I have to remember not to attempt late-week puzzles first thing in the morning. I at least need breakfast and tea or coffee. Tried to do this puzzle at my computer this morning and found it nearly impossible. Floundered around in the NW, floundered around in the NE - with a little more success, but not enough to complete it - polished off the SW quickly, then waded slowly into the SE, knowing that it was my last chance for any real forward momentum. Then just when I thought I had it rolling, I hit a wall and just stopped - right about in the ALAMOSA (33D: Colorado city on the Rio Grande) / RUNABOUTS (24D: Roadsters) region of the puzzle (neither of those answers would give, no matter how much pressure I applied). At various points I thought this was the hardest puzzle I'd done all year. Then I think I walked away and came back, and then answers started to fall into place. Once I figured out the SE, despite the puzzle's having a construction style that made success in one quadrant virtually useless as a gateway into another, the NW finally started to fall - getting the EASY at the end of RESTS EASY (7D: Is relaxed) was the key there. Threw the craptacular AEROMETER (23A: Gizmo that measures gas properties) across the grid, and whaddya know? It worked. NE was not too hard after that. I think the last letter in the grid was the initial "P" in PRIMOS (16D: Upper parts of piano duets) and PRESTO (16A: Really moving, musically).
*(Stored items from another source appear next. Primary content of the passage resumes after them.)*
(** The synchronous adapter never sees the key it was reached by: every
    artifact it stores goes to the [siliconflow] directory. *)
Lemma generateSyncImage_result cfg p prompt w r w' :
  generateSyncImage cfg p prompt w = (Some r, w') →
  r = artifact cfg p (clock w) "siliconflow".
Proof.
  unfold generateSyncImage. unfold_M. cbn.
  destruct (net w) as [|[e|resp] rest]; cbn; try done.
  - destruct (negb (StatusCode resp =? 200)); cbn; [done|].
    destruct (bool_decide _ || _); cbn; [done|].
    intros H. by apply downloadAndSave_result in H as [-> _].
Qed.


(** Claim C9 at the failing input.  For a requested 1024 by 2048 image
    [generateViaHTTP] sends the size token [1024x2048], with the raw
    width, where [generateSyncImage] sends [512x2048]. *)
Theorem C9_generateViaHTTP_sends_the_raw_width :
  body <$> requests (Generator.generateViaHTTP example_generator "a cat" 1024 2048
                       (example_world [])).2
  = [JsonSync "Kwai-Kolors/Kolors" "a cat" "1024x2048" 1]
  ∧ body <$> requests (generateSyncImage example_cfg
                         (example_platform "SiliconFlow" "Kwai-Kolors/Kolors") "a cat"
                         (example_world [])).2
    = [JsonSync "Kwai-Kolors/Kolors" "a cat" "512x2048" 1].
Proof. vm_compute. done. Qed.

Lemma generateSyncImage_request cfg p prompt w :
  ∃ tr, trace (generateSyncImage cfg p prompt w).2
        = (trace w ++ EvHttp (sync_request cfg p prompt) :: tr)%list.
Proof.
  unfold generateSyncImage, sync_request, sync_size. unfold_M. cbn.
  destruct (_ >? _);
  (destruct (net w) as [|[e|resp] rest]; cbn;
   [eexists; by rewrite <- !app_assoc
   |eexists; by rewrite <- !app_assoc
   |destruct (negb (StatusCode resp =? 200)); cbn;
    [eexists; by rewrite <- !app_assoc|];
    destruct (bool_decide _ || _); cbn;
    [eexists; by rewrite <- !app_assoc|];
    unfold downloadAndSave; unfold_M; unfold os_WriteFile; cbn;
    destruct rest as [|[e|img] rest']; cbn;
    [eexists; by rewrite <- !app_assoc
    |eexists; by rewrite <- !app_assoc
    |destruct (write_err w); cbn; eexists; by rewrite <- !app_assoc]]).
Qed.

Lemma sync_size_portrait width height :
  0 < width < height →
  sync_size width height = itoa (width `quot` 2) +:+ "x" +:+ itoa height
  ∧ width `quot` 2 < width.
Proof.
  intros [Hw Hh]. unfold sync_size.
  destruct (height >? width) eqn:E; [|lia].
  split; [done|]. apply Z.quot_lt; lia.
Qed.

(** Claim C10.  A publish request for an existing image record whose
    status is not [approved] is answered with status 400 and an error, and
    leaves the world as it was: no adapter is invoked.  Conversely, when
    [handlePublish] does anything at all to the trace, the request named a
    record whose status is [approved]. *)
Theorem C10_only_approved_images_are_published :
  (∀ pubManager req record w,
     PublishReq.ImageID req ≠ 0%nat →
     (db_First (PublishReq.ImageID req) w).1 = Some record →
     ImageRecord.Status record ≠ "approved" →
     handlePublish pubManager (Parsed req) w
     = ((400, H_error "只能发布审核通过的图片"), w))
  ∧ (∀ pubManager body w,
       trace (handlePublish pubManager body w).2 ≠ trace w →
       ∃ req record,
         body = Parsed req
         ∧ (db_First (PublishReq.ImageID req) w).1 = Some record
         ∧ ImageRecord.Status record = "approved").
Proof.
  split.
  - intros m req record w Hid Hfound Hst. unfold handlePublish.
    destruct (PublishReq.ImageID req =? 0)%nat eqn:E; [apply Nat.eqb_eq in E; done|].
    unfold mbind, M_bind. unfold db_First in *. cbn in Hfound. rewrite Hfound.
    by rewrite (eqb_false _ _ Hst).
  - intros m [e|req] w; unfold handlePublish; [by cbn|].
    destruct (PublishReq.ImageID req =? 0)%nat; [by cbn|].
    unfold mbind, M_bind. unfold db_First. cbn [fst].
    destruct (List.find _ (db w)) as [record|] eqn:F; [|by cbn].
    destruct (String.eqb (ImageRecord.Status record) "approved") eqn:E; [|by cbn].
    intros _. exists req, record. apply String.eqb_eq in E. done.
Qed.

(** Claim C5 fails as stated: a platform that the file enables and whose
    environment variable is unset is, after [loadConfig], enabled with an
    empty credential. *)
Lemma C5_counterexample :
  let loaded := (loadConfig enabled_without_key_cfg (example_world [])).1 in
  getenv (example_world []) "SILICONFLOW_API_KEY" = ""
  ∧ ∃ p, Platforms loaded !! "siliconflow" = Some p
         ∧ PlatformConfig.Enabled p = true ∧ PlatformConfig.APIKey p = "".
Proof. split; [done|]. eexists. split; [by vm_compute|]. done. Qed.

Lemma generateImage_not_enabled cfg platform prompt size w :
  not_enabled cfg platform → generateImage cfg platform prompt size w = (None, w).
Proof.
  unfold not_enabled, generateImage. destruct (Platforms cfg !! platform) as [p|]; [|done].
  by intros ->.
Qed.

(** Claim C5, as amended.  [loadConfig] maps every platform entry through
    [with_env_key]: an entry whose environment variable is non-empty
    becomes enabled with that credential, any other entry keeps the flag
    and the credential of the configuration file.  [getEnabledPlatforms]
    holds exactly the entries that are enabled and have a non-empty
    credential.  [generateImage] returns at once, leaving the world
    untouched, for a key that is missing or whose enabled flag is
    false. *)
Theorem C5_enabled_flag_and_credential :
  (∀ c w key,
     Platforms (loadConfig c w).1 !! key = with_env_key w <$> Platforms c !! key)
  ∧ (∀ w p,
       getenv w (PlatformConfig.EnvKey p) ≠ "" →
       PlatformConfig.Enabled (with_env_key w p) = true
       ∧ PlatformConfig.APIKey (with_env_key w p) = getenv w (PlatformConfig.EnvKey p))
  ∧ (∀ w p, getenv w (PlatformConfig.EnvKey p) = "" → with_env_key w p = p)
  ∧ (∀ cfg key p,
       getEnabledPlatforms cfg !! key = Some p ↔
       Platforms cfg !! key = Some p
       ∧ PlatformConfig.Enabled p = true ∧ PlatformConfig.APIKey p ≠ "")
  ∧ (∀ cfg platform prompt size w,
       not_enabled cfg platform →
       generateImage cfg platform prompt size w = (None, w)).
Proof.
  split; [|split; [|split; [|split]]].
  - intros c w key. unfold loadConfig. cbn. by rewrite lookup_fmap.
  - intros w p Hne. unfold with_env_key. by rewrite (eqb_false _ _ Hne).
  - intros w p He. unfold with_env_key. by rewrite He.
  - intros cfg key p. unfold getEnabledPlatforms. by rewrite map_lookup_filter_Some.
  - apply generateImage_not_enabled.
Qed.



(** Claim C6 fails as stated: for a key that is not configured
    [generateImage] returns nil and leaves no trace, not even a log line. *)
Lemma C6_counterexample :
  Platforms example_cfg !! "dall-e" = None
  ∧ generateImage example_cfg "dall-e" "a cat" "" (example_world [])
    = (None, example_world []).
Proof. split; by vm_compute. Qed.

Lemma generateImage_can_succeed cfg platform p :
  Platforms cfg !! platform = Some p →
  PlatformConfig.Enabled p = true →
  ∃ r, (generateImage cfg platform "a cat" "" (cooperative_world platform)).1 = Some r
       ∧ GenerateResult.Success r = true.
Proof.
  intros Hp Hen. unfold generateImage, cooperative_world. rewrite Hp, Hen. cbn [negb].
  destruct (String.eqb platform "aliyun"); [|destruct (String.eqb platform "modelscope")].
  - eexists. split; [by vm_compute|done].
  - eexists. split; [by vm_compute|done].
  - eexists. split; [by vm_compute|done].
Qed.

Lemma GenerateSingle_can_succeed g platform gen :
  Generator.generators g !! platform = Some gen →
  ∃ r, (Generator.GenerateSingle g platform "a cat" (cooperative_world "")).1 = r
       ∧ Generator.GenerateResult.Success r = true
       ∧ Generator.GenerateResult.Platform r = Generator.PlatformGenerator.Name gen.
Proof.
  intros Hg. unfold Generator.GenerateSingle. rewrite Hg.
  eexists. split; [by vm_compute|done].
Qed.

(** Claim C6, as amended.  For an enabled provider [generateImage] can
    succeed.  For a missing or disabled key it returns no result and does
    nothing, and [handleGenerate] answers every missing result with status
    500 and a fixed error message.  [GenerateSingle] can succeed for a
    registered key, and for an unregistered one returns a failed outcome
    that names the key and carries the error text. *)
Theorem C6_single_target_outcomes :
  (∀ cfg platform p,
     Platforms cfg !! platform = Some p →
     PlatformConfig.Enabled p = true →
     ∃ r, (generateImage cfg platform "a cat" "" (cooperative_world platform)).1 = Some r
          ∧ GenerateResult.Success r = true)
  ∧ (∀ cfg platform prompt size w,
       not_enabled cfg platform →
       generateImage cfg platform prompt size w = (None, w))
  ∧ (∀ cfg req w,
       GenerateReq.Prompt req ≠ "" →
       GenerateReq.Platform req ≠ "" →
       (generateImage cfg (GenerateReq.Platform req) (GenerateReq.Prompt req)
                      (GenerateReq.Size req) w).1 = None →
       (handleGenerate cfg (Parsed req) w).1 = (500, H_error generate_failed))
  ∧ (∀ g platform gen,
       Generator.generators g !! platform = Some gen →
       ∃ r, (Generator.GenerateSingle g platform "a cat" (cooperative_world "")).1 = r
            ∧ Generator.GenerateResult.Success r = true
            ∧ Generator.GenerateResult.Platform r = Generator.PlatformGenerator.Name gen)
  ∧ (∀ g platform prompt w,
       Generator.generators g !! platform = None →
       Generator.GenerateSingle g platform prompt w
       = (Generator.GenerateResult.mk platform "" "" false "平台未启用" (clock w), w)).
Proof.
  split; [|split; [|split; [|split]]].
  - apply generateImage_can_succeed.
  - apply generateImage_not_enabled.
  - intros cfg req w Hp Hk Hnone. unfold handleGenerate.
    rewrite (eqb_false _ _ Hp), (eqb_false _ _ Hk). cbn [orb].
    unfold mbind, M_bind.
    destruct (generateImage _ _ _ _ w) as [[r|] w']; [done|done].
  - apply GenerateSingle_can_succeed.
  - intros g platform prompt w Hg. unfold Generator.GenerateSingle. by rewrite Hg.
Qed.

(** C6 on the example configuration: [openai] is capable of success and
    the unknown key [dall-e] yields nil. *)
Lemma C6_witness :
  (∃ r, (generateImage example_cfg "openai" "a cat" "" (cooperative_world "openai")).1 = Some r
        ∧ GenerateResult.Success r = true)
  ∧ generateImage example_cfg "dall-e" "a cat" "" (example_world []) = (None, example_world []).
Proof.
  split.
  - eapply (proj1 C6_single_target_outcomes); [by vm_compute | done].
  - apply (proj1 (proj2 C6_single_target_outcomes)). by vm_compute.
Defined.

Section FanOut.
Import Generator.

Lemma worker_Platform g prompt outputDir platform gen w :
  GenerateResult.Platform (worker g prompt outputDir platform gen w).1
  = PlatformGenerator.Name gen.
Proof.
  unfold worker, Generate, generateViaHTTP, downloadImage, httpGet, callWithLangchaingo.
  unfold_M. unfold os_WriteFile. cbn.
  repeat case_match; by simplify_eq/=.
Qed.

Lemma run_workers_Platform g prompt outputDir jobs : ∀ w,
  GenerateResult.Platform <$> (run_workers g prompt outputDir jobs w).1
  = (λ job, PlatformGenerator.Name job.2) <$> jobs.
Proof.
  induction jobs as [|[key gen] jobs IH]; intros w; [done|].
  cbn [run_workers]. unfold mbind, M_bind, mret, M_ret.
  pose proof (worker_Platform g prompt outputDir key gen w) as Hw.
  destruct (worker g prompt outputDir key gen w) as [r w1].
  specialize (IH w1). destruct (run_workers g prompt outputDir jobs w1) as [rs w2].
  cbn in *. by rewrite Hw, IH.
Qed.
I have an appointment shortly, so here are your puzzle highlights, in short order:

  • 9A: Where one can retire young? (crib) - me: "... slaughterhouse?"
  • 14A: Singles player (phono) - could not not not get tennis out of my head.
  • 17A: "The Treachery of Images" painter (Magritte) - a gimme ... that I second-guessed and removed because of the (wrong) crossing, TOPEKA - 5D: Kansas city (Salina).
  • 18A: Whipps candy bar maker (Reese's) - never heard of that alleged "bar," but when it's candy, when in doubt: RESSE'S.
  • 19A: Some Tuscans (Sienese) - had GENOESE for about three seconds.
  • 20A: Caret indication (insert) - obvious, and yet some Wrong answer in one of the crosses prevented me from seeing it. Oh, I remember: I had ROSSINNI (!?!?!) instead of ROSSETTI (10D: Artist who was a founder of the Pre-Raphaelites).
  • 22A: French teacher (maitre) - my French absolutely vacated my head on this one. Luckily, it returned for the merciful gimme DOS-A-DOS (25A: Back to back: Fr.).
  • 31A: Online registration creations (user ids) - my first answer in the grid that I knew was right.
  • 32A: Tony-nominated "Pippin" actress (Irene Ryan) - despite spending some time yesterday looking at all the ways IRENE had been clued in the past decade, this woman's last name would Not come - and, of course, the last name was virtually the ONLY thing connecting the SW with the rest of the grid. Ugh.
  • 27D: Que follower (sera sera) - my first entry: RSTUVWXY.
  • 34A: Watergate judge (Sirica) - Allllllll from crosses.
  • 35A: San Diego suburb (La Mesa) - no no no. And crossing another unknown place name (ALAMOSA) - that's just cruel. Throw in SALINA and you've got a subtheme of "Places in America I've Never Been ... or Heard Of" (actually, I may have heard of Salina).
  • 41A: Puts down (abashes) - I couldn't decide: was it SMASHES or QUASHES? Hmmm, I wonder ....
  • 44A: Big herbicide producer (Monsanto) - got this off the -ANTO but didn't fully trust it because of the nasty confusion in that region of the grid.
  • 46A: Mushroom producers (A-tests) - could have been H-TESTS or even N-TESTS.
  • 47A: Natural wave catcher (outer ear) - great clue. I had INNER EAR for a little bit, sadly.
  • 49A: Comparison basis (standard) - why was this hard?
  • 1D: Perhaps a little too neat (prim) - really thought this would be about alcohol.
  • 2D: "His eyes are _____ fire with weeping": Shak. ("red as") - didn't know this, which is ironic because it's from Julius Caesar, which is the one Shakespeare play I'm teaching next term.
  • 3D: Creditor's writ (elegit) - ouuuuch. Yipes and yikes. WTF? Etc.
  • 8D: Dick Thornburgh's predecessor in the cabinet (Ed Meese) - I was So disappointed when this insane-sounding clue ended up having the most common cabinet name as its answer - usually you just see MEESE.
  • 9D: Worse in quality, slangily (cheesier) - had CRUMMIER for a while. Seriously considered CRAPPIER.
  • 12D: Stages of space exploration (boosters) - flat-out guess that I still can't believe is right.
  • 29D: Transfers to another vessel, maybe (decants) - another blessed gimme in the SW.
  • 30D: Long-armed redheads (orangs) - good one. I had OCTOPI.
  • 36D: Targets of those catching some rays? (mantas) - phrasing on this clue is painful.
  • 37D: Early Palestinian (Essene) - Astonishingly, this was a gimme. I swear. First thing that went in, with no crosses for help. You know you are a crossword addict when @#$#-ing ESSENE is one of your go-to words.
  • 39D: Son of Aphrodite (Aeneas) - gimme, but it threw me a bit because in the Aeneid, Aeneas's mother is "Venus."
  • 45D: Traffic regs., e.g. (ords.) - because there is not more than one Fort.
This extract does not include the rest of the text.